Date: 2/27/2008 11:57 am EDT
I am installing a Avaire tile floor in a bathroom. There is a pedestal sink with the Hot & cold pipes coming up through the floor. What is the best way to cut holes in the tile for the pipes to go through. Also, the toilet flange has ended up in the center of a whole tile. What is the best way to cut around this flange - cut a whole in the tile or cut the tile in half and cut out the edge of the tile to fit.
Date: 2/27/2008 5:00 pm EDT
You have posed one of the tuffer questions for Do It Yourselfers to overcome. The procedure is easy enough if you have the right tools. Most DIY'ers don't.

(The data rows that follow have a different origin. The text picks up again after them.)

(* ===== verification/SocketPair.v ===== *)
(** Descriptors passed between processes: src/util/socketpair.hh/.cc.

    A descriptor travels in a control message, a [cmsghdr] and its data, whose
    bytes [send_fd] writes and [recv_fd] checks.  [socketpair], [sendmsg] and
    [recvmsg] are the class [PairKernel]; [PairLaws] says what the system does
    with a message that holds a descriptor (unix(7)). *)
From S2P Require Import Prelude Ezio PacketHeader FileDescriptor Address Interfaces Socket.

Definition SCM_RIGHTS : Z := 1.
Definition MSG_CTRUNC : Z := 8.

(** [CMSG_LEN( sizeof( int ) )] and [CMSG_SPACE( sizeof( int ) )]: a header of 16
    bytes, the data, and the padding to 8 bytes. *)
Definition CMSGHDR_SIZE : Z := 16.
Definition CMSG_LEN : Z := 20.
Definition CMSG_SPACE : Z := 24.

(** [sys_sendmsg fd control] and [sys_recvmsg fd controllen], of a message
    without data: the return value and, of a message received, its flags and the
    control bytes. *)
Class PairKernel (OS : Type) := {
  sys_socketpair : OS -> Z * (Z * Z) * OS;
  sys_sendmsg : Z -> bytes -> OS -> Z * OS;
  sys_recvmsg : Z -> Z -> OS -> Z * Z * bytes * OS;
}.

(** * Control messages *)

(** The members of a [cmsghdr] and an [int] after it, in memory. *)
Definition control_bytes (cmsg_len cmsg_level cmsg_type data : Z) : bytes :=
  little_endian32 cmsg_len ++ repeat Byte.x00 4 ++ little_endian32 cmsg_level ++ little_endian32 cmsg_type ++
  little_endian32 data.

Definition member (b : bytes) (offset : nat) : Z := int_value (take 4 (drop offset b)).

Definition cmsg_level (b : bytes) : Z := member b 8.
Definition cmsg_type (b : bytes) : Z := member b 12.
Definition cmsg_data (b : bytes) : Z := member b 16.

(** [cmsg_len] is a [size_t]. *)
Definition cmsg_len (b : bytes) : Z := foldr (fun x v => byte_value x + 256 * v) 0 (take 8 b).

(** [CMSG_FIRSTHDR]: null when the control bytes hold no header. *)
Definition first_header (control : bytes) : bool := CMSGHDR_SIZE <=? len control.

(** * Operations *)

Section Operations.
Context {OS : Type} {kernel : Kernel OS} {pairs : PairKernel OS}.

Definition make_pair (o : OS) : outcome (FileDescriptor * FileDescriptor * OS) :=
  let '(r, (a, b), o) := sys_socketpair o in
  let* _ := SystemCall "socketpair" r in
  let* (x, o) := fd_new a o in
  let* (y, o) := fd_new b o in
  Ok (x, y, o).

Definition send_fd (fd : FileDescriptor) (s : FileDescriptor) (o : OS) : outcome (FileDescriptor * OS) :=
  let (r, o) := sys_sendmsg (fd_ s) (control_bytes CMSG_LEN SOL_SOCKET SCM_RIGHTS (fd_ fd)) o in
  let* n := SystemCall "sendmsg" r in
  if negb (n =? 0) then Err (Throw "send_fd: sendmsg unexpectedly sent data") else Ok (register_write s, o).

(** The descriptor, the socket and the system. *)
Definition recv_fd (s : FileDescriptor) (o : OS) : outcome (FileDescriptor * FileDescriptor * OS) :=
  let '(r, flags, control, o) := sys_recvmsg (fd_ s) CMSG_SPACE o in
  let* n := SystemCall "recvmsg" r in
  if negb (n =? 0) then Err (Throw "recv_fd: recvmsg unexpectedly received data")
  else if negb (Z.land flags MSG_CTRUNC =? 0) then Err (Throw "recvmsg: control data was truncated")
  else if negb (first_header control) || negb (cmsg_level control =? SOL_SOCKET) || negb (cmsg_type control =? SCM_RIGHTS)
  then Err (Throw "recvmsg: unexpected control message")
  else if negb (cmsg_len control =? CMSG_LEN) then Err (Throw "recvmsg: unexpected control message length")
  else
    let s := register_read s in
    let* (f, o) := fd_new (cmsg_data control) o in
    Ok (f, s, o).
End Operations.

(** * Facts *)

Lemma byte_value_mod n : byte_value (byte_of n) = n mod 2 ^ 8.
Proof.
  rewrite <- (byte_value_of (n mod 2 ^ 8)) by (apply Z.mod_pos_bound; lia). unfold byte_of. by rewrite Zmod_mod.
Qed.

Lemma int_value_le32 z : - 2 ^ 31 <= z < 2 ^ 31 -> int_value (little_endian32 z) = z.
Proof.
  intros H. unfold int_value, little_endian32. cbn [foldr]. rewrite !byte_value_mod.
  rewrite <- (i32_small z) at 5 by done. unfold i32. f_equal.
  rewrite <- (Zplus_mod_idemp_l _ (2 ^ 31)), <- (Zplus_mod_idemp_l z). do 2 f_equal.
  assert (E1 : z / 2 ^ 16 = z / 2 ^ 8 / 2 ^ 8) by (rewrite Z.div_div by lia; done).
  assert (E2 : z / 2 ^ 24 = z / 2 ^ 8 / 2 ^ 8 / 2 ^ 8) by (rewrite !Z.div_div by lia; done).
  rewrite E1, E2. set (a := z / 2 ^ 8). set (b := a / 2 ^ 8). set (c := b / 2 ^ 8).
  pose proof (Z.div_mod z (2 ^ 8) ltac:(lia)). pose proof (Z.div_mod a (2 ^ 8) ltac:(lia)).
  pose proof (Z.div_mod b (2 ^ 8) ltac:(lia)). pose proof (Z.div_mod c (2 ^ 8) ltac:(lia)).
  fold a in H0. fold b in H1. fold c in H2. pose proof (Z.mod_pos_bound z (2 ^ 8)). pose proof (Z.mod_pos_bound a (2 ^ 8)).
  pose proof (Z.mod_pos_bound b (2 ^ 8)). pose proof (Z.mod_pos_bound c (2 ^ 8)).
  rewrite Z.mod_small by lia. apply Z.mod_unique with (c / 2 ^ 8); lia.
Qed.

(** What [recv_fd] reads of a message that [send_fd] has written. *)
Record rights_message (fd : Z) (control : bytes) : Prop := {
  rights_header : first_header control = true;
  rights_len : cmsg_len control = CMSG_LEN;
  rights_level : cmsg_level control = SOL_SOCKET;
  rights_type : cmsg_type control = SCM_RIGHTS;
  rights_data : cmsg_data control = fd;
}.

Lemma control_bytes_rights fd : - 2 ^ 31 <= fd < 2 ^ 31 -> rights_message fd (control_bytes CMSG_LEN SOL_SOCKET SCM_RIGHTS fd).
Proof.
  intros Hf. split; try reflexivity. by apply int_value_le32.
Qed.

(** [file_of fd o] is the open file of a descriptor of the process, [in_transit
    fd o] the files sent to a socket and not yet received, [peer] the other end
    of a pair.  A message that holds a descriptor puts its file into transit; a
    message received has a new descriptor for the file. *)
Class PairLaws (OS File : Type) `{PairKernel OS, Kernel OS} := {
  file_of : Z -> OS -> option File;
  in_transit : Z -> OS -> list File;
  peer : Z -> OS -> option Z;
  sendmsg_rights s r fd file control o : peer s o = Some r -> file_of fd o = Some file -> rights_message fd control ->
    exists o', sys_sendmsg s control o = (0, o') /\ in_transit r o' = in_transit r o ++ [file];
  recvmsg_rights s file rest o : in_transit s o = file :: rest ->
    exists fd control o', sys_recvmsg s CMSG_SPACE o = (0, 0, control, o') /\ rights_message fd control /\
      2 < fd < 2 ^ 31 /\ file_of fd o' = Some file /\ in_transit s o' = rest;
  cloexec_rights fd o : file_of fd o <> None -> exists o', sys_set_cloexec fd o = (0, o') /\
    (forall fd', file_of fd' o' = file_of fd' o) /\ (forall s, in_transit s o' = in_transit s o);
}.

Section Facts.
Context {OS File : Type} {kernel : Kernel OS} {pairs : PairKernel OS} {laws : PairLaws OS File}.

Lemma send_fd_ok (fd s : FileDescriptor) (o : OS) r (file : File) : - 2 ^ 31 <= fd_ fd < 2 ^ 31 ->
  peer (fd_ s) o = Some r -> file_of (fd_ fd) o = Some file ->
  exists o', send_fd fd s o = Ok (register_write s, o') /\ in_transit r o' = in_transit (File := File) r o ++ [file].
Proof.
  intros Hf Hp Hfile. unfold send_fd.
  destruct (sendmsg_rights _ _ _ _ _ o Hp Hfile (control_bytes_rights _ Hf)) as (o' & -> & Hin).
  rewrite SystemCall_Ok by lia. by exists o'.
Qed.

Lemma recv_fd_ok (s : FileDescriptor) (o : OS) (file : File) rest : in_transit (fd_ s) o = file :: rest ->
  exists f o', recv_fd s o = Ok (f, register_read s, o') /\ file_of (fd_ f) o' = Some file /\
    in_transit (fd_ s) o' = rest.
Proof.
  intros Hin. unfold recv_fd. destruct (recvmsg_rights _ _ _ _ Hin) as (fd & control & o1 & -> & [Hh Hl Hv Ht Hd] & Hfd & Hfile & Hrest).
  rewrite SystemCall_Ok by lia. cbn [bind]. change (Z.land 0 MSG_CTRUNC) with 0. rewrite Hh, Hl, Hv, Ht, Hd, !Z.eqb_refl.
  cbn [negb orb]. unfold fd_new, check_and_set_cloexec. cbn [fd_]. case_Zbool; [lia|].
  destruct (cloexec_rights fd o1) as (o' & -> & Hsame & Htr); [by rewrite Hfile|]. rewrite SystemCall_Ok by lia. cbn [bind].
  eexists _, o'. split; [done|]. cbn [fd_]. rewrite Hsame, Htr. done.
Qed.

(** The descriptor that one process sends into an idle pair is, for the process
    that receives it, a descriptor of the same file. *)
Theorem descriptor_passed (fd s r : FileDescriptor) (o : OS) (file : File) : - 2 ^ 31 <= fd_ fd < 2 ^ 31 ->
  peer (fd_ s) o = Some (fd_ r) -> file_of (fd_ fd) o = Some file -> in_transit (File := File) (fd_ r) o = [] ->
  exists o1 f o2, send_fd fd s o = Ok (register_write s, o1) /\ recv_fd r o1 = Ok (f, register_read r, o2) /\
    file_of (fd_ f) o2 = Some file /\ in_transit (File := File) (fd_ r) o2 = [].
Proof.
  intros Hf Hp Hfile Hin. destruct (send_fd_ok fd s o _ file Hf Hp Hfile) as (o1 & Hs & Hin1). rewrite Hin in Hin1.
  destruct (recv_fd_ok r o1 file [] Hin1) as (f & o2 & Hr & Hf2 & Hin2). by exists o1, f, o2.
Qed.
End Facts.

(** * A pair of sockets

    Descriptors 5 and 6 are the two ends; a file is a number. *)

Module Pair.
Record Box := { files : list (Z * nat); queues : Z -> list nat }.

Definition file_at (fd : Z) (o : Box) : option nat := snd <$> List.find (fun x => fst x =? fd) (files o).
Definition other_end (fd : Z) : option Z := if fd =? 5 then Some 6 else if fd =? 6 then Some 5 else None.
Definition set_queue (fd : Z) (l : list nat) (o : Box) : Box :=
  {| files := files o; queues := fun x => if x =? fd then l else queues o x |}.
Definition fresh (o : Box) : Z := 100.

#[export] Instance pair_kernel : PairKernel Box := {
  sys_socketpair o := (0, (5, 6), o);
  sys_sendmsg s control o :=
    match other_end s, file_at (cmsg_data control) o with
    | Some r, Some file => (0, set_queue r (queues o r ++ [file]) o)
    | _, _ => (-1, o)
    end;
  sys_recvmsg s controllen o :=
    match queues o s with
    | file :: rest =>
        (0, 0, control_bytes CMSG_LEN SOL_SOCKET SCM_RIGHTS (fresh o),
         set_queue s rest {| files := (fresh o, file) :: files o; queues := queues o |})
    | [] => (-1, 0, [], o)
    end;
}.

#[export] Instance box_kernel : Kernel Box := {
  sys_read _ _ o := (None, o);
  sys_write _ _ o := (-1, o);
  sys_set_cloexec _ o := (0, o);
  sys_close _ o := (0, o);
}.

#[export] Program Instance pair_laws : PairLaws Box nat := {
  file_of := file_at;
  in_transit fd o := queues o fd;
  peer fd _ := other_end fd;
}.
Next Obligation.
  intros s r fd file control o Hp Hfile [_ _ _ _ Hd]. cbn. rewrite Hp, Hd, Hfile. eexists. split; [done|].
  cbn. by rewrite Z.eqb_refl.
Qed.
Next Obligation.
  intros s file rest o Hin. cbn in *. rewrite Hin. eexists (fresh o), _, _. split; [done|].
  split; [by apply control_bytes_rights|]. split; [done|]. split; [done|]. cbn. by rewrite Z.eqb_refl.
Qed.
Next Obligation. intros fd o _. exists o. auto. Qed.

Definition descriptor (n : Z) : FileDescriptor := {| fd_ := n; eof_ := false; read_count_ := 0; write_count_ := 0 |}.

(** The tunnel device, descriptor 7, sent from one end to the other. *)
Definition start : Box := {| files := [(7, 42%nat)]; queues := fun _ => [] |}.

Lemma descriptor_passed_witness :
  exists o1 f o2, send_fd (descriptor 7) (descriptor 5) start = Ok (register_write (descriptor 5), o1) /\
    recv_fd (descriptor 6) o1 = Ok (f, register_read (descriptor 6), o2) /\
    file_at (fd_ f) o2 = Some 42%nat /\ queues o2 6 = [].
Proof. apply (descriptor_passed (laws := pair_laws) (descriptor 7) (descriptor 5) (descriptor 6) start 42%nat); done. Defined.
End Pair.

The larger hole for the stool flange can be cut by making a series of "plunge cuts" with your tile saw. Locate the position of the hole, draw it out with a Sharpie then go to nagging away at the tile until you have the hole satisfactory. This is better than cutting through the tile if the footprint of the fixture won't hide the cut. The hole doesn't have to be pretty.
The smaller holes are a little more difficult. You can again use your wet saw to grind away at the backside of the tile. You'll have to remove some of the plastic but only what is necessary. Once you have the tile thin enough from your grinding, you can then punch a hole from the topside and tool it nicely. Use a hammer and a screwdriver for example. You will have escutcheons to cover any missteps as long as they aren't too wild.
That is the more remedial way to do it.
A pro would use diamond coring saws (hole cutters) for the smaller holes and a right 4" angle grinder with a diamond blade for the larger stool hole. If you have access to those tools you're in good shape.
Avaire is a quality porcelain tile product which is good for the homeowner but hard to deal with when trying to tool it. To make matters worse Avaire is one of the thickest porcelain tiles on the market. Good when it comes to quality, bad when you have to get a hole through it.
Date: 2/28/2008 9:44 am EDT
Thanks so much - this is great information.
Date: 3/11/2008 6:05 pm EDT
I used a 1.25" carbide hole saw, and the first one Made it about a third of the way through before it was warn out. The next one I slowed down my drill press and it seemed to work better, but it still took a toll on the new bit. It did seem to work better to cool the bit with water than oil. But over all it looks awesome, and went together pretty easy, considering it was my first time doing any kind of tile work.